To test the hypothesis that the α2I R192-E152 salt bridge is responsible for differential metal binding properties of α1I and α2I, the binding thermodynamics of a α2I E152A mutant were compared with those of wild type. Mg2+ and Ca2+ bound α2I E152A with approximately 50-fold and 6000-fold greater affinity than WT I domains, respectively. While Ca2+ binding was both enthalpically and entropically favored, Mg2+ binding was enthalpically disfavored. Ca2+ binding to α2I E152A was more entropically favorable than to either WT I domain. The divergent ΔH and ΔS terms are indicative of unique static features as well as varied degrees of conformational freedom of each I domain that facilitate differential Ca2+ binding. In summary, binding thermodynamics indicated structural dynamics contribute to selective Ca2+ binding while B-factors suggest MIDAS loops are the origin.

Ca2+-mediated collagen ligand binding

Solid-phase collagen binding experiments were used to determine the effect of Ca2+ and the E152A mutation on α2I-collagen binding. It was confirmed that Ca2+ facilitated α1I binding to collagen IV tantamount to Mg2+ (Fig. S6). Yet, Ca2+ did not promote α2I or α2I E152A binding to collagen I at levels comparable to Mg2+. When normalized to Mg2+ binding, Ca2+ increased α2I E152A collagen binding approximately 20% (Fig. 5B).
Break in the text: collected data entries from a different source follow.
(** C1.  In a polling tick that gets its listing: a job whose fetched
    status is "downloaded" and for which the snapshot table holds a
    previous status other than "downloaded" gets exactly one completion
    notification if notifications are enabled in the preferences (and none
    if they are not); a job whose status is "downloaded" and that has no
    entry in the table gets none.  Either way the table holds "downloaded"
    for it afterwards. *)
Theorem pollTorrents_notifies_completion_once (platform : Platform) (s s1 : State)
    (token : string) (torrents : list TorrentItem) (jobId : string) :
  Storage.isAuthenticated (storage s) = true →
  getValidToken platform s = (Ok token, s1) →
  listTorrents platform token (Some 100%Z) = Ok (Client.Parsed torrents) →
  jobId ∈ id <$> torrents →
  (∀ torrent, torrent ∈ torrents → id torrent = jobId → status torrent = downloaded) →
  let created := notifications (pollTorrents platform s).2 in
  (∀ previous,
     knownTorrents s !! jobId = Some previous → previous ≠ downloaded →
     completionsFor jobId created
       = (completionsFor jobId (notifications s)
          + if Storage.notificationsEnabled (Storage.getPreferences (storage s))
            then 1 else 0)%nat)
  ∧ (knownTorrents s !! jobId = None →
     completionsFor jobId created = completionsFor jobId (notifications s))
  ∧ (knownTorrents s !! jobId = Some downloaded →
     completionsFor jobId created = completionsFor jobId (notifications s)).
Proof.
  intros Hauth Htoken Hlist Hlisted Hdone created. subst created.
  destruct (pollTorrents_effects platform s s1 token torrents Hauth Htoken Hlist)
    as (_ & -> & _ & Hknown & Hnotes & Hprefs).
  rewrite (pollLoop_completions jobId torrents 0 ∅ _ Hdone).
  rewrite Hknown, Hnotes, Hprefs.
  rewrite (bool_decide_eq_true_2 _ Hlisted). cbn [andb].
  split; [|split].
  - intros previous -> Hne. rewrite (bool_decide_eq_true_2 _ Hne).
    by rewrite andb_true_r.
  - intros ->. rewrite andb_false_r. lia.
  - intros ->. rewrite (bool_decide_eq_false_2 (downloaded ≠ downloaded)) by auto.
    rewrite andb_false_r. lia.
Qed.

(** The pruning of a tick that got an array as its listing: a job
    identifier that is not in the listing has no entry in the snapshot
    table when the tick ends, whatever the table held for it; and the
    active count of the tick, which the badge shows, is the number of
    listed jobs with an active status: every job it counts is a listed
    one, so the absent job adds nothing to it. *)
Lemma pollTorrents_prunes_absent_jobs (platform : Platform) (s s1 : State)
    (token : string) (torrents : list TorrentItem) (jobId : string) :
  Storage.isAuthenticated (storage s) = true →
  getValidToken platform s = (Ok token, s1) →
  listTorrents platform token (Some 100%Z) = Ok (Client.Parsed torrents) →
  jobId ∉ id <$> torrents →
  knownTorrents (pollTorrents platform s).2 !! jobId = None
  ∧ badge (pollTorrents platform s).2
    = (if (0 <? activeIn torrents)%nat
       then {| text := pretty (activeIn torrents); color := Some BADGE_COLOR |}
       else {| text := ""; color := color (badge s) |})
  ∧ activeIn torrents
    = length (filter (λ torrent, id torrent ≠ jobId ∧ status torrent ∈ ACTIVE_STATUSES)
                torrents)
  ∧ (∀ key, is_Some (knownTorrents (pollTorrents platform s).2 !! key) →
            key ∈ id <$> torrents).
Proof.
  intros Hauth Htoken Hlist Habsent.
  destruct (pollTorrents_effects platform s s1 token torrents Hauth Htoken Hlist)
    as (-> & _ & -> & _).
  split; [|split; [done|split]].
  - apply map_lookup_filter_None. right. intros status _. cbn.
    by rewrite elem_of_list_to_set.
  - unfold activeIn. clear -Habsent.
    induction torrents as [|torrent rest IH]; [done|].
    rewrite fmap_cons, not_elem_of_cons in Habsent. destruct Habsent as [Hne Hrest].
    rewrite !filter_cons.
    destruct (decide (status torrent ∈ ACTIVE_STATUSES)) as [Hin|Hnin].
    + rewrite decide_True by (split; [congruence|done]). cbn [length]. by rewrite IH.
    + rewrite decide_False by (intros [_ ?]; done). by apply IH.
  - intros key [status Hkey]. apply map_lookup_filter_Some in Hkey as [_ Hin].
    cbn in Hin. by rewrite elem_of_list_to_set in Hin.
Qed.

(** C5.  A job identifier that is in the snapshot table and not in the
    latest fetched listing is removed by the end of the tick, and adds
    nothing to the active count, when the listing call resolved to an
    array.  It is not when the call resolved to the [{}] that the gateway
    returns for an answer without JSON content (status 204): the loop
    over [{}] throws at once, the error is
    swallowed, and the tick ends with every entry of the table, the
    trigger, the badge and the notifications as they were. *)
Theorem pollTorrents_prunes_array_listings_only (platform : Platform) (s s1 : State)
    (token : string) (listed : Client.ResponseValue (list TorrentItem)) (jobId : string) :
  Storage.isAuthenticated (storage s) = true →
  getValidToken platform s = (Ok token, s1) →
  listTorrents platform token (Some 100%Z) = Ok listed →
  match listed with
  | Client.Parsed torrents =>
      jobId ∉ id <$> torrents →
      knownTorrents (pollTorrents platform s).2 !! jobId = None
      ∧ badge (pollTorrents platform s).2
        = (if (0 <? activeIn torrents)%nat
           then {| text := pretty (activeIn torrents); color := Some BADGE_COLOR |}
           else {| text := ""; color := color (badge s) |})
      ∧ activeIn torrents
        = length (filter (λ torrent, id torrent ≠ jobId ∧ status torrent ∈ ACTIVE_STATUSES)
                    torrents)
  | Client.EmptyObject =>
      (pollTorrents platform s).1 = Ok tt
      ∧ knownTorrents (pollTorrents platform s).2 = knownTorrents s
      ∧ alarms (pollTorrents platform s).2 = alarms s
      ∧ badge (pollTorrents platform s).2 = badge s
      ∧ notifications (pollTorrents platform s).2 = notifications s
  end.
Proof.
  intros Hauth Htoken Hlist. destruct listed as [|torrents].
  - rewrite (pollTorrents_not_iterable platform s s1 token Hauth Htoken Hlist).
    pose proof (getValidToken_frame platform s) as Hframe.
    rewrite Htoken in Hframe. cbn [snd] in Hframe.
    destruct Hframe as (Hknown & Hnotes & Halarms & Hbadge & _).
    cbn [fst snd]. repeat split; assumption.
  - intros Habsent.
    destruct (pollTorrents_prunes_absent_jobs platform s s1 token torrents jobId
                Hauth Htoken Hlist Habsent) as (Hgone & Hbadge & Hcount & _).
    repeat split; assumption.
Qed.
End TickClaims.

Lemma pollTorrents_notifies_completion_once_witness :
  Background.completionsFor "a"
    (Background.notifications
       (Background.pollTorrents Sample.completing Sample.pollingState).2) = 1%nat
  ∧ Background.completionsFor "a"
      (Background.notifications
         (Background.pollTorrents Sample.completing Sample.freshState).2) = 0%nat.
Proof.
  split.
  - destruct (pollTorrents_notifies_completion_once Sample.completing Sample.pollingState
                Sample.pollingState "access-1" [Sample.torrent "a" Background.downloaded] "a")
      as (Honce & _ & _).
    + vm_compute; reflexivity.
    + vm_compute; reflexivity.
    + reflexivity.
    + apply list_elem_of_here.
    + intros torrent ->%list_elem_of_singleton _. reflexivity.
    + rewrite (Honce Background.downloading); [vm_compute; reflexivity | | discriminate].
      vm_compute; reflexivity.
  - destruct (pollTorrents_notifies_completion_once Sample.completing Sample.freshState
                Sample.freshState "access-1" [Sample.torrent "a" Background.downloaded] "a")
      as (_ & Hcold & _).
    + vm_compute; reflexivity.
    + vm_compute; reflexivity.
    + reflexivity.
    + apply list_elem_of_here.
    + intros torrent ->%list_elem_of_singleton _. reflexivity.
    + rewrite Hcold; vm_compute; reflexivity.
Defined.

(** Jobs [a] and [b] were downloading and are listed no longer: when the
    service answers with the empty array both are dropped from the table,
    when it answers 204 without content both stay. *)
Lemma pollTorrents_prunes_array_listings_only_witness :
  Background.knownTorrents Sample.trackingTwo !! "b" = Some Background.downloading
  ∧ Background.knownTorrents
      (Background.pollTorrents (Sample.platform None []) Sample.trackingTwo).2 !! "b" = None
  ∧ Background.knownTorrents
      (Background.pollTorrents TickSamples.noContentListing Sample.trackingTwo).2 !! "b"
    = Some Background.downloading
  ∧ Background.alarms
      (Background.pollTorrents TickSamples.noContentListing Sample.trackingTwo).2
    = Sample.trigger.
Proof.
  split; [vm_compute; reflexivity|]. split.
  - pose proof (pollTorrents_prunes_array_listings_only (Sample.platform None [])
                  Sample.trackingTwo Sample.trackingTwo "access-1" (Client.Parsed []) "b"
                  ltac:(vm_compute; reflexivity) ltac:(vm_compute; reflexivity) eq_refl)
      as Harray.
    cbn beta iota in Harray. apply Harray. apply not_elem_of_nil.
  - pose proof (pollTorrents_prunes_array_listings_only TickSamples.noContentListing
                  Sample.trackingTwo Sample.trackingTwo "access-1" Client.EmptyObject "b"
                  ltac:(vm_compute; reflexivity) ltac:(vm_compute; reflexivity) eq_refl)
      as (_ & Hknown & Halarms & _).
    rewrite Hknown, Halarms. split; vm_compute; reflexivity.
Defined.

(** ** The sliding-window limiter *)

Section LimiterFacts.
Import Client.
Local Open Scope Z_scope.

Lemma filter_filter_weaker {A} (P Q : A → Prop)
    `{!∀ x, Decision (P x)} `{!∀ x, Decision (Q x)} (l : list A) :
  (∀ x, Q x → P x) → filter Q (filter P l) = filter Q l.
Proof.
  intros Himpl. induction l as [|x l IH]; [done|].
  rewrite (filter_cons P). destruct (decide (P x)) as [HP|HP].
  - rewrite !filter_cons. by rewrite IH.
  - rewrite (filter_cons Q), decide_False by (intros HQ; apply HP, Himpl, HQ). done.
Qed.

Lemma length_filter_weaker {A} (P Q : A → Prop)
    `{!∀ x, Decision (P x)} `{!∀ x, Decision (Q x)} (l : list A) :
  (∀ x, x ∈ l → P x → Q x) → (length (filter P l) ≤ length (filter Q l))%nat.
Proof.
  intros Himpl. induction l as [|x l IH]; [done|].
  assert (length (filter P l) ≤ length (filter Q l))%nat as IH'
    by (apply IH; intros y Hy; apply Himpl; by apply list_elem_of_further).
  rewrite !filter_cons.
  destruct (decide (P x)) as [HP|HP].
  - rewrite decide_True by (apply Himpl; [apply list_elem_of_here|done]).
    cbn [length]. lia.
  - destruct (decide (Q x)); cbn [length]; lia.
Qed.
Select mutations within the αLI are known to increase ligand binding as much as 10,000-fold by altering the allosteric coupling of the α7 helix with MIDAS residues, which improves ligand access to the ID binding surface52. Molecular modeling reveals that residues of the αLI allosteric switch are distal to the R192-E152 salt bridge (Fig. 5C) suggesting the E152A mutation did not decouple the MIDAS from the analogous allosteric switch in α2I.

Discussion

Ca2+ binds α1I and α2I distinctly

With the notable exceptions of integrins α1β1 and αMβ2, Ca2+ generally inhibits I domain ligand binding53. Logically, Mg2+ and Ca2+ must affect integrins via distinct chemical properties. For example, the ionic radius of Ca2+ is larger than Mg2+ by 0.3 Å (Mg2+, 0.65 Å; Ca2+, 0.99 Å54). The surface areas of ionic spheres at these distances are 53 Å2 and 72 Å2, respectively making the Ca2+ ionic sphere 26% larger than Mg2+. In addition Mg2+ prefers the octahedral coordination geometry (coordination number 6), whereas Ca2+ can adopt octahedral, pentagonal bipyramidal, and cubic coordination geometries (coordination numbers 6 to 8)55. The mechanism behind the differential Ca2+ binding to I domains is unknown. We analyzed the α1I, where Ca2+ activates ligand binding, and α2I, where it suppresses ligand binding, to explain the differential effects. We determined X-ray crystal structures of both I domains with MIDAS-bound Ca2+ and compared them with previously determined Mg2+-bound I domains. We found that Ca2+ functionally substitutes for Mg2+ in the α1I structure. Specifically, Ca2+ is properly positioned in α1I to facilitate binding by coordination with an acidic ligand side chain, initiating the allosteric mechanism that leads to signal transduction (Fig. 2). In contrast, Ca2+ coordination to the MIDAS residues in α2I is diminished, reducing the force-bearing potential of the metallic bond, resulting in a less stable platform to tether ligands. Further, variant loop dynamics on the MIDAS face likely modulate differential Ca2+ binding by providing flexibility to the α1I MIDAS pocket for expansion to accommodate the comparatively larger Ca2+ ion. The α2I R192-E152 salt bridge functions to limit MIDAS expansion and subsequent Ca2+ binding, thus inhibiting ligand binding (Fig. 3).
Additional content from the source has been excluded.